**What you will do**
Reproduce only the top of the records, down to and including the line containing "(** A name that".

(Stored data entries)
═══

(* ===== verification/WorkspacePaths.v ===== *)
(** * Lexical normalisation of absolute paths ([normalize_path] in
    [repx/src/workspace.rs])

    An absolute path in normal form is [render names] for a list of plain names.
    [normalize_path] is a fold over components that edits such a text; it is
    shown to compute [resolve], the usual stack machine on names. *)
From S2P Require Export Workspace.

Definition no_slash (s : string) : bool := str_all (λ c, negb (c =?= "/"%char)) s.

(** A name that is one component of a path. *)
Definition plain (n : string) : Prop :=
  no_slash n = true ∧ n ≠ "" ∧ n ≠ "." ∧ n ≠ "..".

Definition render_tail (names : list string) : string :=
  str_concat ((λ n, "/" +:+ n) <$> names).
Definition render (names : list string) : string :=
  match names with [] => "/" | _ => render_tail names end.

(** [..] removes the last name, if there is one; [.] and [/] remove nothing. *)
Definition resolve_step (names : list string) (c : component) : list string :=
  match c with
  | RootDir | CurDir => names
  | ParentDir => removelast names
  | Normal n => names ++ [n]
  end.
Definition resolve (cs : list component) : list string := foldl resolve_step [] cs.

(** ** Splitting what was rendered *)

Lemma str_split_no_slash n : no_slash n = true → str_split "/" n = [n].
Proof.
  induction n as [|c n IH]; [done|]. unfold no_slash. simpl. intros [Hc Hn]%andb_true_iff.
  apply negb_true_iff in Hc. rewrite Hc. by rewrite IH.
Qed.

Lemma str_split_cons n s : no_slash n = true →
  str_split "/" (n +:+ "/" +:+ s) = n :: str_split "/" s.
Proof.
  change ("/" +:+ s) with (String "/" s). induction n as [|c n IH].
  - by intros _.
  - unfold no_slash. simpl. intros [Hc Hn]%andb_true_iff.
    apply negb_true_iff in Hc. rewrite Hc. rewrite IH by done. done.
Qed.

Lemma str_split_render_tail n names : no_slash n = true → Forall plain names →
  str_split "/" (n +:+ render_tail names) = n :: names.
Proof.
  intros Hn Hs. revert n Hn. induction Hs as [|m names [Hm _] Hs IH]; intros n Hn.
  - change (render_tail []) with "". rewrite str_app_nil_r. by apply str_split_no_slash.
  - change (render_tail (m :: names)) with (("/" +:+ m) +:+ render_tail names).
    rewrite str_app_assoc, str_split_cons by done. by rewrite IH.
Qed.

Lemma piece_components_plain n : plain n → piece_components n = [Normal n].
Proof.
  intros (_ & H1 & H2 & H3). unfold piece_components. by rewrite !bool_decide_false by done.
Qed.

Lemma bind_piece_components names : Forall plain names →
  names ≫= piece_components = Normal <$> names.
Proof.
  induction 1 as [|n names Hn Hs IH]; [done|]. csimpl. rewrite piece_components_plain by done.
  by rewrite IH.
Qed.

Lemma components_render names : Forall plain names →
  components (render names) = RootDir :: (Normal <$> names).
Proof.
  intros Hs. destruct names as [|n names]; [done|]. unfold components.
  change (path_is_absolute (render (n :: names))) with true. cbv iota.
  change (render (n :: names)) with ("" +:+ render_tail (n :: names)).
  rewrite str_split_render_tail by done. csimpl. f_equal. exact (bind_piece_components _ Hs).
Qed.

(** ** Editing what was rendered *)

Lemma str_app_snoc x m t c : m ≠ "" → x +:+ m = t +:+ String c "" →
  ∃ m', m = m' +:+ String c "".
Proof.
  intros Hm. revert t. induction x as [|d x IH]; intros t Heq; [by exists t|].
  rewrite str_app_cons in Heq. destruct t as [|e t].
  - injection Heq as _ Heq. destruct x; [|done]. by destruct m.
  - rewrite str_app_cons in Heq. injection Heq as _ Heq. by apply (IH t).
Qed.

Lemma render_tail_snoc names n : render_tail (names ++ [n]) = render_tail names +:+ "/" +:+ n.
Proof.
  unfold render_tail. rewrite fmap_app, str_concat_app. f_equal.
  csimpl. unfold str_concat. simpl. by rewrite str_app_nil_r.
Qed.

Lemma render_snoc names n : render (names ++ [n]) = render_tail (names ++ [n]).
Proof. by destruct names. Qed.

Lemma path_push_render names n : Forall plain names → plain n →
  path_push (render names) n = render (names ++ [n]).
Proof.
  intros Hs (Hn & Hne & _). unfold path_push.
  assert (path_is_absolute n = false) as ->.
  { destruct n as [|c n]; [done|]. unfold no_slash in Hn. simpl in Hn.
    apply andb_true_iff in Hn as [Hc _]. unfold path_is_absolute. simpl.
    repx_bool. by rewrite bool_decide_false by congruence. }
  destruct names as [|m names _] using rev_ind.
  { simpl. unfold render_tail. simpl. by rewrite str_app_nil_r. }
  rewrite !render_snoc, (render_tail_snoc (names ++ [m])). rewrite bool_decide_false.
  2:{ rewrite render_tail_snoc. by destruct (render_tail names). }
  rewrite bool_decide_false; [done|]. intros [t Ht]. apply strip_suffix_Some in Ht.
  rewrite render_tail_snoc, <- str_app_assoc in Ht.
  apply Forall_app in Hs as [_ Hm]. apply Forall_cons in Hm as [(Hm & Hme & _) _].
  apply str_app_snoc in Ht as [m' ->]; [|done]. unfold no_slash in Hm.
  rewrite str_all_app in Hm. apply andb_true_iff in Hm as [_ Hm]. simpl in Hm. done.
Qed.

Lemma path_of_components_render names : Forall plain names →
  path_of_components (RootDir :: (Normal <$> names)) = render names.
Proof.
  unfold path_of_components. induction names as [|n names IH] using rev_ind; [done|].
  intros [Hs Hn]%Forall_app. apply Forall_cons in Hn as [Hn _].
  rewrite fmap_app, app_comm_cons, foldl_app, IH by done. by apply path_push_render.
Qed.

Lemma path_pop_render names : Forall plain names → path_pop (render names) = render (removelast names).
Proof.
  intros Hs. unfold path_pop, path_parent. rewrite components_render by done.
  destruct names as [|n names _] using rev_ind; [done|].
  assert (Hc : RootDir :: (Normal <$> names ++ [n]) = (RootDir :: (Normal <$> names)) ++ [Normal n])
    by by rewrite fmap_app.
  rewrite Hc, last_snoc, !removelast_last.
  apply path_of_components_render. by apply Forall_app in Hs as [? _].
Qed.

(** ** The fold *)

Lemma Forall_removelast {A} (P : A → Prop) l : Forall P l → Forall P (removelast l).
Proof.
  destruct l as [|x l _] using rev_ind; [done|]. rewrite removelast_last.
  by intros [? _]%Forall_app.
Qed.

Definition component_ok (c : component) : Prop :=
  match c with Normal n => plain n | RootDir => False | _ => True end.

Lemma resolve_plain cs names : Forall component_ok cs → Forall plain names →
  Forall plain (foldl resolve_step names cs).
Proof.
  intros Hcs. revert names. induction Hcs as [|c cs Hc Hcs IH]; intros names Hs; [done|].
  apply IH. destruct c; simpl in *; try done; [by apply Forall_removelast|].
  apply Forall_app. auto.
Qed.

Lemma normalize_fold cs names : Forall component_ok cs → Forall plain names →
  foldl (λ normalized c,
      match c with
      | CurDir => normalized
      | ParentDir => path_pop normalized
      | other => path_push normalized (component_str other)
      end) (render names) cs = render (foldl resolve_step names cs).
Proof.
  intros Hcs. revert names. induction Hcs as [|c cs Hc Hcs IH]; intros names Hs; [done|].
  simpl. destruct c as [| | |n]; simpl in *; [done|by apply IH| |].
  - rewrite path_pop_render by done. apply IH. by apply Forall_removelast.
  - rewrite path_push_render by done. apply IH, Forall_app. auto.
Qed.

Lemma str_split_pieces s : Forall (λ p, no_slash p = true) (str_split "/" s).
Proof.
  induction s as [|c s IH]; simpl; [by repeat constructor|].
  case_bool_decide as Hc; [by constructor|]. destruct (str_split "/" s) as [|p ps].
  - repeat constructor. unfold no_slash. simpl. by rewrite bool_decide_false.
  - apply Forall_cons in IH as [Hp Hps]. constructor; [|done].
    unfold no_slash in *. simpl. by rewrite bool_decide_false.
Qed.

Lemma pieces_components_ok ps : Forall (λ p, no_slash p = true) ps →
  Forall component_ok (ps ≫= piece_components).
Proof.
  induction 1 as [|p ps Hp Hps IH]; [done|]. csimpl. apply Forall_app. split; [|done].
  unfold piece_components. repeat (case_bool_decide; [by repeat constructor|]).
  by repeat constructor.
Qed.

Lemma components_absolute p : path_is_absolute p = true →
  ∃ cs, components p = RootDir :: cs ∧ Forall component_ok cs.
Proof.
  intros Hp. unfold components. rewrite Hp. eexists. split; [done|].
  apply pieces_components_ok, str_split_pieces.
Qed.

Lemma normalize_path_render p : path_is_absolute p = true →
  normalize_path p = render (resolve (components p)) ∧ Forall plain (resolve (components p)).
Proof.
  intros (cs & Hcs & Hok)%components_absolute. unfold normalize_path, resolve. rewrite Hcs.
  simpl. split; [by apply (normalize_fold cs [])|by apply resolve_plain].
Qed.

(** Lexical normalisation: for an absolute path, [normalize_path] returns the
      text of the path whose components are those left after [.] is dropped and
      each [..] has cancelled the name before it (at the root it is dropped); so
      its result is absolute, has neither kind of component, and is a fixed point. *)
Theorem normalize_path_absolute p : path_is_absolute p = true →
  components (normalize_path p) = RootDir :: (Normal <$> resolve (components p)) ∧
  path_is_absolute (normalize_path p) = true ∧
  normalize_path (normalize_path p) = normalize_path p.
Proof.
  intros Hp. destruct (normalize_path_render p Hp) as [-> Hpl].
  set (names := resolve (components p)) in *.
  assert (Habs : path_is_absolute (render names) = true) by by destruct names.
  split; [by apply components_render|]. split; [done|].
  destruct (normalize_path_render _ Habs) as [-> _].
  rewrite components_render by done. f_equal.
  assert (Hfold : ∀ acc, foldl resolve_step acc (Normal <$> names) = acc ++ names).
  { clear. induction names as [|n names IH]; intros acc; csimpl; [by rewrite app_nil_r|].
    rewrite IH. by rewrite <- app_assoc. }
  unfold resolve. simpl. apply Hfold.
Qed.

(** ** Examples *)

Module WorkspaceExamples.
Lemma normalize_path_absolute_witness :
  normalize_path "/w//src/../dist/./app/" = "/w/dist/app" ∧
  normalize_path (normalize_path "/w//src/../dist/./app/") = normalize_path "/w//src/../dist/./app/".
Proof.
  split; [vm_compute; done|]. by apply (normalize_path_absolute "/w//src/../dist/./app/").
Defined.

Definition app_entry : SnapshotEntry := mkEntrySnapshot EntryFile (Some "sha256:app") None.
Definition log_entry : SnapshotEntry := mkEntrySnapshot EntryFile (Some "sha256:log") None.
Definition after_build : Snapshot :=
  <["/w/dist/app" := app_entry]> (<["/w/logs/build.log" := log_entry]>
    {["/w/README" := log_entry]}).
Definition before_build : Snapshot := {["/w/README" := log_entry]}.

Lemma select_outputs_explicit_witness :
  ∃ s, select_outputs before_build after_build "/w" ["README"] ["dist"] = Ok s ∧
    selected s = [mkOutputFile "/w/README" "sha256:log"; mkOutputFile "/w/dist/app" "sha256:app"] ∧
    strictly_sorted (output_path <$> selected s).
Proof.
  destruct (select_outputs_explicit before_build after_build "/w" ["README"] ["dist"]) as [_ H2].
  { left. done. }
  eexists. split; [vm_compute; reflexivity|]. split; [reflexivity|].
  apply H2. vm_compute. reflexivity.
Defined.

(** [/r/loop] is a bind mount of [/r]: the tree below it has no end. *)
#[export] Instance loop_fs : WalkFs := {|
  symlink_type _ := Some TypeDir;
  read_link _ := None;
  target_is_file _ := false;
  canonicalize _ := Some "/r";
  read_dir _ := Some ["loop"];
  hash_contents _ := Returns None
|}.

(** Every call on [/r] is answered, so its snapshot is taken. *)
Lemma snapshot_terminates_witness :
  ∃ s, snapshot 2 "/r" = Walked s ∧ map_Forall (λ _, entry_shape) s.
Proof.
  assert (Hdirs : ∀ path c, canonicalize path = Some c → c ∈ ({["/r"]} : gset string))
    by (intros path c [= <-]; set_solver).
  assert (Hfuel : size ({["/r"]} : gset string) < 2) by (rewrite size_singleton; lia).
  pose proof (snapshot_terminates {["/r"]} "/r" Hdirs 2 Hfuel) as Hs.
  destruct (snapshot 2 "/r") as [s| | |].
  - exists s. by split.
  - destruct Hs as (path & _ & _ & [Hc|Hd]); discriminate.
  - destruct Hs as (path & _ & _ & Hp). discriminate.
  - done.
Defined.
End WorkspaceExamples.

═══

**Answer box**
(* ===== verification/WorkspacePaths.v ===== *)
(** * Lexical normalisation of absolute paths ([normalize_path] in
    [repx/src/workspace.rs])

    An absolute path in normal form is [render names] for a list of plain names.
    [normalize_path] is a fold over components that edits such a text; it is
    shown to compute [resolve], the usual stack machine on names. *)
From S2P Require Export Workspace.

Definition no_slash (s : string) : bool := str_all (λ c, negb (c =?= "/"%char)) s.

(** A name that is one component of a path. *)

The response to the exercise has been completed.